# Agregar componentes digitales a LTSPICE



## Humano (Oct 26, 2009)

Hola:

Quiero simular un convertidor ADC Flash completo con el LTSPICE, y bueno, la parte analógica ya está. Pero no sé si hay forma de meterle un codificador de 8 a 3 bits (74348).

¿Sabéis si es posible?


Gracias


----------



## algp (Oct 26, 2009)

En principio es posible. Y eso es una de las cosas que me gusta del LTSpice, es bastante abierto y permite agregar mas componentes sin mucho problema.

El problema principal esta en encontrar el modelo spice para el 74348.

He buscado entre los archivos del Grupo Yahoo de LTSpice y no encontre nada, pero por si te einteresa hay muchos otros ICs series TTL y CMOS.

Yo suelo agregar componentes al LTSPice copiando el archivo de libreria a la carpeta lib\sub y los archivos de diagrama del componente ( *.asy ) a alguna carpeta apropiada dentro de sym.
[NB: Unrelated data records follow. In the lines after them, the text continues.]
(* ===== verification/Discovery.v ===== *)
(** Pool discovery (crate [discovery]) and its call from [main.rs]: the factories, the
    scan of their logs in chunks, the hydration of the pools through Multicall3, the
    insertion into the book.

    The node is the class [DiscoveryNode], the ABI codec with the events and calls of
    the source's [sol!] block the class [DiscoveryAbi]; the service is written against
    the class [FactoryReader], the trait of the source, with the alloy reader as an
    instance. *)

From S2P Require Import Prelude RustStr Types MarketsV2 U256 MarketsV3 PoolBook Config.
From S2P Require Import Execution Submit Storage App RawLog Stream Startup.
#[local] Open Scope Z_scope.

(** ** Factories *)

Module FactoryKind.
Inductive FactoryKind := UniswapV2 | UniswapV3.
End FactoryKind.

Record FactoryConfig := {
  fc_address : string;
  fc_kind : FactoryKind.FactoryKind;
  fc_protocol : Protocol.Protocol;
  fc_exchange : option Exchange.Exchange;
  fc_deployment_block : Z;                    (* u64 *)
  fc_default_v2_fee_bps : option Z;           (* u32 *)
  fc_log_chunk_size : option Z }.             (* u64 *)

Definition factory_validate (self : FactoryConfig) : res string unit :=
  if bool_decide (trim (fc_address self) = "") then Err "factory address must not be empty"%string
  else if match fc_kind self with FactoryKind.UniswapV2 => true | _ => false end
            && negb (opt_is_some (fc_default_v2_fee_bps self))
  then Err "v2 factory requires default_v2_fee_bps"%string
  else Ok tt.

Definition log_chunk_size_or_default (self : FactoryConfig) : Z :=
  Z.max (default 5000 (fc_log_chunk_size self)) 1.
(** C2. The whole program, from its environment to its last transaction: once [main] has
    started, on any sequence of events of its streams, of runtime events, closed
    channels and signals, the book stays valid, and every call of the transport comes, as
    [sound_call] says, from an accepted decision on a loop found in the scan, under the
    policy, the execution settings and the scan read from the environment.  The program
    panics only when its transport was asked to wait beyond the range of the clock or was
    handed a receipt with a fee of exactly [2^127] wei; in shadow mode it does not panic
    and there is no call. *)
Theorem main_sound env inputs process b process' :
  (∀ text factories, from_factories text = Ok factories → Forall factory_typed factories) →
  (∀ text entries, from_pools text = Ok entries → Forall entry_typed entries) →
  (∀ e, event_json e ≠ Panic) → (∀ e, runtime_event_json e ≠ Panic) →
  start env process = (Ok b, process') → Forall from_streams inputs →
  let '(r, s) := run_main b inputs in
  (r = Some Panic → Exists wire_fault (requests (lg_state (en_transport (rn_engine s))))) ∧
  book_wf (en_book (rn_engine s)) ∧
  (∃ events, events `prefix_of` taken inputs ∧
     Forall (sound_call sha256_hex (bt_policy b) (app_execution (bt_config b)) (bt_scan b) events
               (bt_engine b)) (calls (en_transport (rn_engine s)))) ∧
  (exec_mode (app_execution (bt_config b)) = Shadow →
   r ≠ Some Panic ∧ calls (en_transport (rn_engine s)) = []).
Proof.
  intros Hfac Hpools Hj1 Hj2 [Hc Hp Hsc Hb Hr (t & Ht & Hbuild) _ Hh]%main_start_started Hin.
  destruct (app_from_env_decision _ _ _ Hc) as (Hd & _ & Hgas).
  destruct (scan_config_ready _ Hd Hgas) as (sc & Hsc' & Hst & _).
  rewrite Hsc in Hsc'. injection Hsc' as <-.
  assert (book_wf (en_book (bt_engine b))) as Hwf by (eapply boot_book_wf, Hb; done).
  unfold main_run. set (s0 := {| rn_engine := _ |}).
  destruct (main_loop_rel sha256_hex enabled_debug enabled_info event_json runtime_event_json
    (bt_policy b) (app_execution (bt_config b)) (bt_scan b) (bt_stream_tasks b) inputs s0)
    as [events [Hpre He _ Hpanic _ _]].
  destruct (main_loop _ _ _ _ _ _ _ _ _ _ _) as [r s]. cbn [fst snd] in *.
  assert (Forall (λ e, env_wf e.1 ∧ delivered (W:=W) e.2) events) as Hev
    by (destruct Hpre as [k Hk]; pose proof (taken_delivered _ Hin) as Hall; rewrite Hk in Hall;
        by apply Forall_app in Hall as [? _]).
  assert (run_typed (bt_scan b) events) as Hty
    by (split; [done|]; eapply Forall_impl; [exact Hev|]; intros x [? ?]; split; [done|by eapply delivered_typed]).
  pose proof (engine_run_wf sha256_hex (bt_policy b) (app_execution (bt_config b)) (bt_scan b) events
    (bt_engine b) Hty Hwf) as [Hnp Hbook].
  destruct (engine_calls_sound sha256_hex (bt_policy b) (app_execution (bt_config b)) (bt_scan b)
    events (bt_engine b) Hty Hwf) as (new & Hnew & Hsound). rewrite Ht in Hnew. cbn [app] in Hnew.
  assert (∀ r', match r with
    | Ok None => None | Ok (Some _) => observability_shutdown bind before (bt_observability b)
    | Err e => Some (Err e) | Panic => Some Panic end = r' → r' = Some Panic →
    fault (en_transport (rn_engine s))) as Hfault.
  { intros r' <- Hrp. destruct r as [[reason|]|err|]; try done; [by destruct (shutdown_no_panic _ Hh)|].
    rewrite He. destruct (Hpanic eq_refl) as [?|[[e ?]|[[e ?]|Hcc]]];
      [by apply Hnp|by destruct (Hj1 e)|by destruct (Hj2 e)|].
    rewrite Forall_forall in Hin. by destruct (Hin _ Hcc). }
  split_and!.
  - intros Hrp. by eapply Hfault.
  - by rewrite He.
  - exists events. split; [done|]. rewrite He. cbn [rn_engine s0]. by rewrite Hnew.
  - intros Hmode.
    assert (en_transport (rn_engine s) = log_box world t) as Htr.
    { rewrite He. cbn [rn_engine s0]. rewrite <- Ht. apply halted_transport; auto. }
    split; [|by rewrite Htr]. intros Hrp. eapply Hfault in Hrp; [|done]. rewrite Htr in Hrp.
    unfold build_execution_transport in Hbuild. rewrite bool_decide_true in Hbuild by done.
    injection Hbuild as <-. by apply Exists_nil in Hrp.
Qed.
#[export] Instance alloy_calls_sample : AlloyCalls := {|
  sol_swapExactTokensForTokens := {| abi_decode _ := None |};
  sol_swapTokensForExactTokens := {| abi_decode _ := None |};
  sol_swapExactETHForTokens := {| abi_decode _ := None |};
  sol_swapETHForExactTokens := {| abi_decode _ := None |};
  sol_swapExactTokensForETH := {| abi_decode _ := None |};
  sol_swapTokensForExactETH := {| abi_decode _ := None |};
  sol_swapExactTokensForTokensSupportingFeeOnTransferTokens := {| abi_decode _ := None |};
  sol_swapExactETHForTokensSupportingFeeOnTransferTokens := {| abi_decode _ := None |};
  sol_swapExactTokensForETHSupportingFeeOnTransferTokens := {| abi_decode _ := None |};
  sol_exactInputSingle := {| abi_decode data :=
    match abi_words 8 (drop 4 data) with
    | Some [tin; tout; fee; recipient; deadline; amount_in; amount_out; limit] =>
        Some {| eis_params := {| eis_tokenIn := word_address tin; eis_tokenOut := word_address tout;
          eis_fee := fee; eis_recipient := word_address recipient; eis_deadline := deadline;
          eis_amountIn := amount_in; eis_amountOutMinimum := amount_out;
          eis_sqrtPriceLimitX96 := limit |} |}
    | _ => None
    end |};
  sol_exactInput := {| abi_decode _ := None |};
  sol_exactOutputSingle := {| abi_decode _ := None |};
  sol_exactOutput := {| abi_decode _ := None |};
  address_from_slice bytes := if bool_decide (length bytes = 20%nat) then Some bytes else None |}.

#[export] Instance alloy_calls_sample_laws : AlloyCallsLaws alloy_calls_sample.
Proof. constructor. intros bytes H. cbn. by rewrite bool_decide_true. Qed.

(** ** A scripted node *)

(** The items of a subscription and the frames of the websocket, in order; after
    them the node is silent. *)
Record World := { wd_items : list jval; wd_frames : list Message }.

#[export] Instance world_io : StreamIo World := {|
  io_clock w := (0, w);
  io_events_open w := (true, w);
  io_runtime_open w := (true, w);
  io_connect w _ := (Ok tt, w);
  io_subscribe w _ := (Ok "0x1"%string, w);
  io_next w _ := match wd_items w with
                 | [] => (None, w)
                 | v :: l => (Some (Some (Ok v)), {| wd_items := l; wd_frames := wd_frames w |})
                 end;
  io_request w _ _ _ := (Some (Ok jnull), w) |}.

(** A node that is always silent. *)
#[export] Instance silent_io : StreamIo unit := {|
  io_clock w := (0, w);
  io_events_open w := (true, w);
  io_runtime_open w := (true, w);
  io_connect w _ := (Ok tt, w);
  io_subscribe w _ := (Ok "0x1"%string, w);
  io_next w _ := (None, w);
  io_request w _ _ _ := (None, w) |}.

#[export] Instance world_io_laws : StreamIoLaws world_io.
Proof. constructor; intros w; intros; cbn; try done. by destruct (wd_items w). Qed.

#[export] Instance silent_io_laws : StreamIoLaws silent_io.
Proof. by constructor. Qed.

#[export] Instance world_ws : FlashIo World := {|
  ws_connect w _ := (Ok tt, w);
  ws_next w _ := match wd_frames w with
                 | [] => (None, w)
                 | f :: l => (Some (Some (Ok f)), {| wd_items := wd_items w; wd_frames := l |})
                 end;
  ws_send_pong w _ := (Ok tt, w) |}.

(** ** Samples *)

Definition sync_data : string := Eval vm_compute in
  show_hex (reverse (to_le_bytes 32 1000) ++ reverse (to_le_bytes 32 2000)).

(** A Sync log as a flashblock carries it: without an index. *)
Definition flash_log : jval :=
  jobj [("address", jstr "0xAA"); ("topics", jarr [jstr SYNC_SIGNATURE]); ("data", jstr sync_data)].

Definition node_log_value : jval :=
  jobj [("address", jstr "0xAA"); ("topics", jarr [jstr SYNC_SIGNATURE]); ("data", jstr sync_data);
        ("transactionHash", jstr "0x01"); ("blockNumber", jstr "0x7"); ("logIndex", jnum 3)].

Definition no_raw_log : RawLogMessage :=
  {| rl_address := None; rl_topics := []; rl_data := None; rl_tx_hash := None;
     rl_block_hash := None; rl_block_number := None; rl_event_signature := None;
     rl_protocol := None; rl_exchange := None; rl_log_index := None; rl_removed := None |}.

Definition raw_sync : RawLogMessage := default no_raw_log (log_from_value node_log_value).
Definition raw_flash : RawLogMessage := default no_raw_log (log_from_value flash_log).

Definition sync_sample : V2SyncEvent := {| v2sy_reserve0 := 1000; v2sy_reserve1 := 2000 |}.

(** The payload of a raw log as bytes. *)
Definition topics_of (raw : RawLogMessage) : list (list Z) :=
  default [] (decode_topics (rl_topics raw)).
Definition data_of (raw : RawLogMessage) : list Z :=
  default [] (decode_data (default "0x" (rl_data raw))%string).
Hay otras opciones para agregar componentes creo que se pueden mantener los archivos correspondientes en la misma carpeta del archivo del circuito tambien.


----------



## Humano (Oct 28, 2009)

Gracias tio. He estado investigando como se agregan componentes y no parece complicado. Aunque, digo yo; ¿no hay forma de crear nuevos componentes? Digo en plan totalmente manual; porque en principio el decodificador que quiero se puede hacer con unas cuantas puertas OR.
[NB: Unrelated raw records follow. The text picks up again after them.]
(* ===== verification/RouterWitnesses.v ===== *)
(** Concrete runs of the on-chain executor: a ledger of balances with two venues that
    pay a set output, as the mocks of the contract's own tests do, a vault that lends
    without a fee, and the inputs on which the hypotheses of the theorems hold. *)

From stdpp Require Import gmap countable.
From S2P Require Import Prelude RustStr Types Config Decision Execution Router.
From S2P Require Import Witnesses.
#[local] Open Scope Z_scope.

Definition account (n : Z) : SolAddress := replicate 19 0 ++ [n].
Definition THIS : SolAddress := account 1.
Definition VAULT : SolAddress := account 2.
Definition EXECUTOR : SolAddress := account 3.
Definition OWNER : SolAddress := account 4.
Definition FIRST_VENUE : SolAddress := account 10.
Definition SECOND_VENUE : SolAddress := account 11.
Definition WETH : SolAddress := account 20.
Definition USDC : SolAddress := account 21.

Definition venue (h : SolAddress) : Prop := h = FIRST_VENUE ∨ h = SECOND_VENUE.

(** ** The ledger *)

Record Ledger := { ld_now : Z; ld_balances : gmap (SolAddress * SolAddress) Z }.

Definition ld_balance (c : Ledger) (token holder : SolAddress) : Z :=
  default 0 (ld_balances c !! (token, holder)).

Definition ld_add (c : Ledger) (token holder : SolAddress) (n : Z) : Ledger :=
  {| ld_now := ld_now c;
     ld_balances := <[(token, holder) := ld_balance c token holder + n]> (ld_balances c) |}.

Definition ld_transfer (token from to : SolAddress) (n : Z) (c : Ledger) : option Ledger :=
  if n <=? ld_balance c token from then Some (ld_add (ld_add c token from (- n)) token to n) else None.

(** The output a venue pays. *)
Definition ld_output (target : SolAddress) : option Z :=
  if decide (target = FIRST_VENUE) then Some 2000000
  else if decide (target = SECOND_VENUE) then Some 1050 else None.

Definition ld_swap (target sender tokenIn tokenOut : SolAddress) (amountIn minimum : Z)
    (c : Ledger) : option (Z * Ledger) :=
  out ← ld_output target;
  if out <? minimum then None else
  c1 ← ld_transfer tokenIn sender target amountIn c;
  c2 ← ld_transfer tokenOut target sender out c1;
  Some (out, c2).

Definition plan_fields (p : RouterExecutionPlan) :=
  (rp_settlementToken p, rp_fundingAmount p, rp_minRepayAmount p, rp_minSurplus p, rp_deadline p,
   (λ s, (rr_venueKind s, rr_target s, rr_tokenIn s, rr_tokenOut s, rr_fee s, rr_minAmountOut s,
          rr_extraData s)) <$> rp_steps p, rp_riskHash p).
Definition step_of_fields (f : Z * list Z * list Z * list Z * Z * Z * list Z) : RouterRouteStep :=
  let '(k, t, i, o, fee, m, x) := f in
  {| rr_venueKind := k; rr_target := t; rr_tokenIn := i; rr_tokenOut := o; rr_fee := fee;
     rr_minAmountOut := m; rr_extraData := x |}.
Definition plan_of_fields
    (f : list Z * Z * Z * Z * Z * list (Z * list Z * list Z * list Z * Z * Z * list Z) * list Z) :
    RouterExecutionPlan :=
  let '(s, n, r, m, d, steps, h) := f in
  {| rp_settlementToken := s; rp_fundingAmount := n; rp_minRepayAmount := r; rp_minSurplus := m;
     rp_deadline := d; rp_steps := step_of_fields <$> steps; rp_riskHash := h |}.

Lemma plan_fields_inverse p : plan_of_fields (plan_fields p) = p.
Proof.
  destruct p as [s n r m d steps h]. cbn. f_equal. rewrite <- list_fmap_compose.
  rewrite <- (list_fmap_id steps) at 2. apply list_fmap_ext. by intros i [].
Qed.

#[export] Instance ledger_chain : Chain Ledger := {|
  block_timestamp := ld_now;
  balance_of := ld_balance;
  erc20_transfer := ld_transfer;
  erc20_transfer_from token _ from to n := ld_transfer token from to n;
  erc20_force_approve _ _ _ _ c := Some c;
  exactInputSingle target sender p c :=
    if decide (sender = THIS) then
      ld_swap target sender (ei_tokenIn p) (ei_tokenOut p) (ei_amountIn p) (ei_amountOutMinimum p) c
    else None;
  v2_swapExactTokensForTokens target sender amountIn minimum path _ _ c :=
    match path with
    | [tokenIn; tokenOut] =>
        '(out, c) ← ld_swap target sender tokenIn tokenOut amountIn minimum c;
        Some ([amountIn; out], c)
    | _ => None
    end;
  aerodrome_swapExactTokensForTokens target sender amountIn minimum routes _ _ c :=
    match routes with
    | [route] =>
        '(out, c) ← ld_swap target sender (ae_from route) (ae_to route) amountIn minimum c;
        Some ([amountIn; out], c)
    | _ => None
    end;
  keccak256 data := replicate 31 7 ++ [Z.of_nat (length data)];
  abi_encode_loan caller plan := [Zpos (encode (caller, plan_fields plan))];
  abi_decode_loan data :=
    match data with
    | [Zpos p] => '(caller, fields) ← decode p; Some (caller, plan_of_fields fields)
    | _ => None
    end |}.

Lemma ld_add_balance c token holder n t h :
  ld_balance (ld_add c token holder n) t h =
    ld_balance c t h + flag (bool_decide (t = token ∧ h = holder)) n.
Proof.
  unfold ld_balance, ld_add, flag. cbn. destruct (decide (t = token ∧ h = holder)) as [[-> ->]|Hne].
  - rewrite lookup_insert_eq, bool_decide_true by done. done.
  - rewrite lookup_insert_ne, bool_decide_false by naive_solver. lia.
Qed.

Lemma ld_transfer_moved token from to n c c' :
  ld_transfer token from to n c = Some c' → moved token from to n c c'.
Proof.
  unfold ld_transfer. destruct (n <=? ld_balance c token from) eqn:Hn; [|done]. intros [= <-].
  split; [cbn; lia|]. intros t h. cbn. rewrite !ld_add_balance. unfold flag.
  repeat case_bool_decide; lia.
Qed.

Lemma ld_swap_swapped target tokenIn tokenOut amountIn minimum c out c' :
  ld_swap target THIS tokenIn tokenOut amountIn minimum c = Some (out, c') →
  swapped venue THIS tokenIn tokenOut amountIn out c c'.
Proof.
  unfold ld_swap. intros H. destruct (ld_output target) as [o|] eqn:Ho; [|done]. cbn in H.
  assert (venue target) as Hv by (unfold ld_output in Ho; repeat case_decide; unfold venue; naive_solver).
  assert (target ≠ THIS) as Ht by (destruct Hv as [-> | ->]; discriminate).
  destruct (o <? minimum); [done|].
  destruct (ld_transfer tokenIn _ _ _ c) as [c1|] eqn:H1; [|done]. cbn in H.
  destruct (ld_transfer tokenOut _ _ _ c1) as [c2|] eqn:H2; [|done]. injection H as <- <-.
  apply ld_transfer_moved in H1 as [_ M1], H2 as [_ M2]. split.
  - intros t. rewrite M2, M1. unfold flag. repeat case_bool_decide; naive_solver lia.
  - intros t h Hh Hn. rewrite M2, M1. unfold flag. repeat case_bool_decide; naive_solver lia.
Qed.

#[export] Instance ledger_laws : ChainLaws Ledger THIS venue.
Proof.
  constructor.
  - apply ld_transfer_moved.
  - intros token spender. apply ld_transfer_moved.
  - by intros token owner spender n c c' [= <-].
  - intros target p c out c' _ H. cbn in H. rewrite decide_True in H by done.
    by apply ld_swap_swapped in H.
  - intros target amountIn m tokenIn tokenOut deadline c amounts c' H. cbn in H.
    destruct (ld_swap _ _ _ _ _ _ c) as [[out c1]|] eqn:Hs; [|done]. injection H as <- <-.
    exists out. split; [done|]. by apply ld_swap_swapped in Hs.
  - intros target amountIn m route deadline c amounts c' H. cbn in H.
    destruct (ld_swap _ _ _ _ _ _ c) as [[out c1]|] eqn:Hs; [|done]. injection H as <- <-.
    exists out. split; [done|]. by apply ld_swap_swapped in Hs.
  - intros caller plan. cbn [abi_decode_loan abi_encode_loan ledger_chain]. rewrite decode_encode.
    cbn [mbind option_bind]. by rewrite plan_fields_inverse.
Qed.

Definition vault_loan (tokens : list SolAddress) (amounts data : list Z) : call Ledger unit :=
  match tokens, amounts with
  | [token], [amount] =>
      λ w, match erc20_transfer token VAULT THIS amount (wd_chain w) with
           | Some c1 =>
               receiveFlashLoan THIS VAULT VAULT [token] [amount] [0] data
                 {| wd_router := wd_router w; wd_chain := c1; wd_events := wd_events w;
                    wd_seen := wd_seen w |}
           | None => Err ExternalRevert
           end
  | _, _ => revert ExternalRevert
  end.

Lemma vault_loan_lends : lends THIS VAULT vault_loan.
Proof.
  intros token amount data w w' H. unfold vault_loan in H.
  destruct (erc20_transfer token VAULT THIS amount (wd_chain w)) as [c1|] eqn:Ht; [|done].
  by exists 0, c1.
Qed.

(** ** Witnesses *)

(** A loan of 1000 in two steps, back with 1050. *)
Definition router_plan : RouterExecutionPlan :=
  {| rp_settlementToken := WETH; rp_fundingAmount := 1000; rp_minRepayAmount := 1000;
     rp_minSurplus := 10; rp_deadline := 100;
     rp_steps := [
       {| rr_venueKind := 1; rr_target := FIRST_VENUE; rr_tokenIn := WETH; rr_tokenOut := USDC;
          rr_fee := 0; rr_minAmountOut := 1900000; rr_extraData := [] |};
       {| rr_venueKind := 2; rr_target := SECOND_VENUE; rr_tokenIn := USDC; rr_tokenOut := WETH;
          rr_fee := 500; rr_minAmountOut := 1020; rr_extraData := [] |}];
     rp_riskHash := replicate 32 9 |}.

Definition ledger_sample : Ledger :=
  {| ld_now := 50; ld_balances := list_to_map [
       ((WETH, VAULT), 5000); ((USDC, FIRST_VENUE), 9000000); ((WETH, SECOND_VENUE), 5000);
       ((WETH, EXECUTOR), 2000); ((WETH, THIS), 7)] |}.

Definition world_sample : RouterWorld Ledger :=
  {| wd_router := {| ro_owner := OWNER; ro_executors := {[EXECUTOR := true]}; ro_paused := false;
                     ro_entered := false; ro_activeLoanFingerprint := bytes32_zero |};
     wd_chain := ledger_sample; wd_events := []; wd_seen := [] |}.

Lemma executor_outsider : outsider THIS VAULT venue EXECUTOR.
Proof. split_and!; [discriminate|discriminate|]. by intros [H|H]. Qed.
Lemma vault_no_venue : ¬ venue VAULT.
Proof. by intros [H|H]. Qed.

Abbreviation loan_run := (executePlanWithFlashLoan vault_loan EXECUTOR router_plan world_sample).

Lemma flash_loan_settles_witness :
  ∃ w', loan_run = Ok (tt, w') ∧ ld_balance (wd_chain w') WETH EXECUTOR = 2050 ∧
    ld_balance (wd_chain w') WETH VAULT = 5000 ∧ 7 ≤ ld_balance (wd_chain w') WETH THIS.
Proof.
  destruct loan_run as [[[] w']|e|] eqn:H; [|vm_compute in H; discriminate H..].
  destruct (flash_loan_settles THIS VAULT venue vault_no_venue ltac:(discriminate) vault_loan EXECUTOR
    router_plan world_sample w' vault_loan_lends executor_outsider ltac:(cbn; lia) ltac:(cbn; lia) H)
    as (_ & _ & out & step & _ & _ & _ & _ & _ & Ht & Hv & _).
  exists w'. split; [reflexivity|]. split.
  - assert (match loan_run with Ok (_, w) => ld_balance (wd_chain w) WETH EXECUTOR | _ => 0 end = 2050)
      as Hb by (vm_compute; reflexivity).
    rewrite H in Hb. exact Hb.
  - split; [exact (Hv WETH)|exact (Ht WETH)].
Defined.

Lemma self_funded_settles_witness :
  ∃ n w', executePlan THIS EXECUTOR router_plan world_sample = Ok (n, w') ∧ n = 1050 ∧
    ld_balance (wd_chain w') WETH EXECUTOR = 2050.
Proof.
  destruct (executePlan THIS EXECUTOR router_plan world_sample) as [[n w']|e|] eqn:H;
    [|vm_compute in H; discriminate H..].
  destruct (self_funded_settles THIS VAULT venue EXECUTOR router_plan world_sample n w'
    executor_outsider ltac:(cbn; lia) H) as (_ & _ & _ & _ & Hs).
  assert (n = 1050) as ->.
  { assert (match executePlan THIS EXECUTOR router_plan world_sample with Ok (n, _) => n | _ => 0 end = 1050)
      as Hn by (vm_compute; reflexivity). rewrite H in Hn. exact Hn. }
  exists 1050, w'. split; [reflexivity|]. split; [reflexivity|exact (Hs WETH)].
Defined.

(** What a contract called during the loan meets when it calls back, as the vault. *)
Lemma no_reentry_witness :
  ∃ w', loan_run = Ok (tt, w') ∧ ∃ lending r seen, wd_seen w' = lending :: r :: seen ∧
    (∀ plan, ∃ e, executePlan THIS EXECUTOR plan
       {| wd_router := lending; wd_chain := ledger_sample; wd_events := []; wd_seen := [] |} = Err e) ∧
    ∀ tokens amounts fees data, ∃ e, receiveFlashLoan THIS VAULT VAULT tokens amounts fees data
       {| wd_router := r; wd_chain := ledger_sample; wd_events := []; wd_seen := [] |} = Err e.
Proof.
  destruct loan_run as [[[] w']|e|] eqn:H; [|vm_compute in H; discriminate H..].
  destruct (no_reentry THIS VAULT vault_loan EXECUTOR router_plan world_sample vault_loan_lends) as [_ Hl].
  destruct (Hl w' H) as (lending & [|r seen] & Hw & Hne & Hc & Hs); [by destruct Hne|].
  exists w'. split; [reflexivity|]. exists lending, r, seen. split; [exact Hw|]. split.
  - by apply Hc.
  - apply (sl_callback _ _ vault_loan). apply (Hs r); [apply list_elem_of_here|reflexivity].
Defined.

(** A request of the engine over the same two venues, and the plan it becomes. *)
Definition hex_account (last : string) : string :=
  "0x00000000000000000000000000000000000000" +:+ last.

Definition router_step (target token_in token_out : string) (amount_in min_out : Z) : ExecutionStep :=
  {| st_venue := None; st_protocol := None; st_target := target; st_token_in := token_in;
     st_token_out := token_out; st_pool_fee := None; st_amount_in := Some amount_in;
     st_min_amount_out := min_out; st_calldata_hint := Some "v2_exact_input"%string;
     st_aux_address := None |}.

Definition first_step := router_step (hex_account "0a") (hex_account "14") (hex_account "15") 1000 1900000.
Definition second_step := router_step (hex_account "0b") (hex_account "15") (hex_account "14") 1900000 1040.

Definition router_request : ExecutionRequest :=
  {| rq_opportunity_id := "loop"; rq_steps := [first_step; second_step]; rq_min_repay := 1000;
     rq_min_surplus := 10; rq_flashloan_asset := Some (hex_account "14");
     rq_flashloan_amount := Some 1000;
     rq_risk_hash := "00112233445566778899aabbccddeeff00112233445566778899aabbccddeeff" |}.

Definition router_costs : SimulationConfig :=
  {| sc_gas_estimate := 200000; sc_gas_cost_wei := 20; sc_l1_data_fee_wei := 5 |}.

Lemma request_sample_covers :
  request_covers (hex_account "14") 1000 router_costs router_request first_step second_step.
Proof. constructor; reflexivity || (cbn; lia). Qed.

Lemma engine_plan_earns_witness :
  ∃ address plan w', build_plan (exec_sample Live) router_request 40 = Ok (address, plan) ∧
    executePlanWithFlashLoan vault_loan EXECUTOR plan world_sample = Ok (tt, w') ∧
    2035 ≤ ld_balance (wd_chain w') WETH EXECUTOR.
Proof.
  destruct (build_plan (exec_sample Live) router_request 40) as [[address plan]|e|] eqn:Hp;
    [|vm_compute in Hp; discriminate Hp..].
  assert (rp_settlementToken plan = WETH) as Hs.
  { vm_compute in Hp. injection Hp as <- <-. reflexivity. }
  destruct (executePlanWithFlashLoan vault_loan EXECUTOR plan world_sample) as [[[] w']|e|] eqn:Hx;
    [|vm_compute in Hp; injection Hp as <- <-; vm_compute in Hx; discriminate Hx..].
  destruct (engine_plan_earns THIS VAULT venue vault_no_venue ltac:(discriminate) vault_loan
    vault_loan_lends (exec_sample Live) (hex_account "14") 1000 router_costs router_request first_step
    second_step 40 address plan EXECUTOR world_sample request_sample_covers Hp executor_outsider
    ltac:(lia) ltac:(cbn; lia)) as [_ He].
  destruct (He w' Hx) as (Hg & _). rewrite Hs in Hg.
  exists address, plan, w'. split; [reflexivity|]. split; [exact Hx|exact Hg].
Defined.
Muy interesante ese foro de yahoo. Iré posteando los progresos que vaya consiguiendo.

Gracias


----------



## nicolao69 (Nov 26, 2009)

Hola, estoy buscando el modelo de un current mode pwm controller, es el LT3846 o LTC3006 o LT3856. porfavor si alguien lo tiene porque no lo puedo encontrar para simularlo o bien un modelo equivalente pin a pin que funcione igual.


----------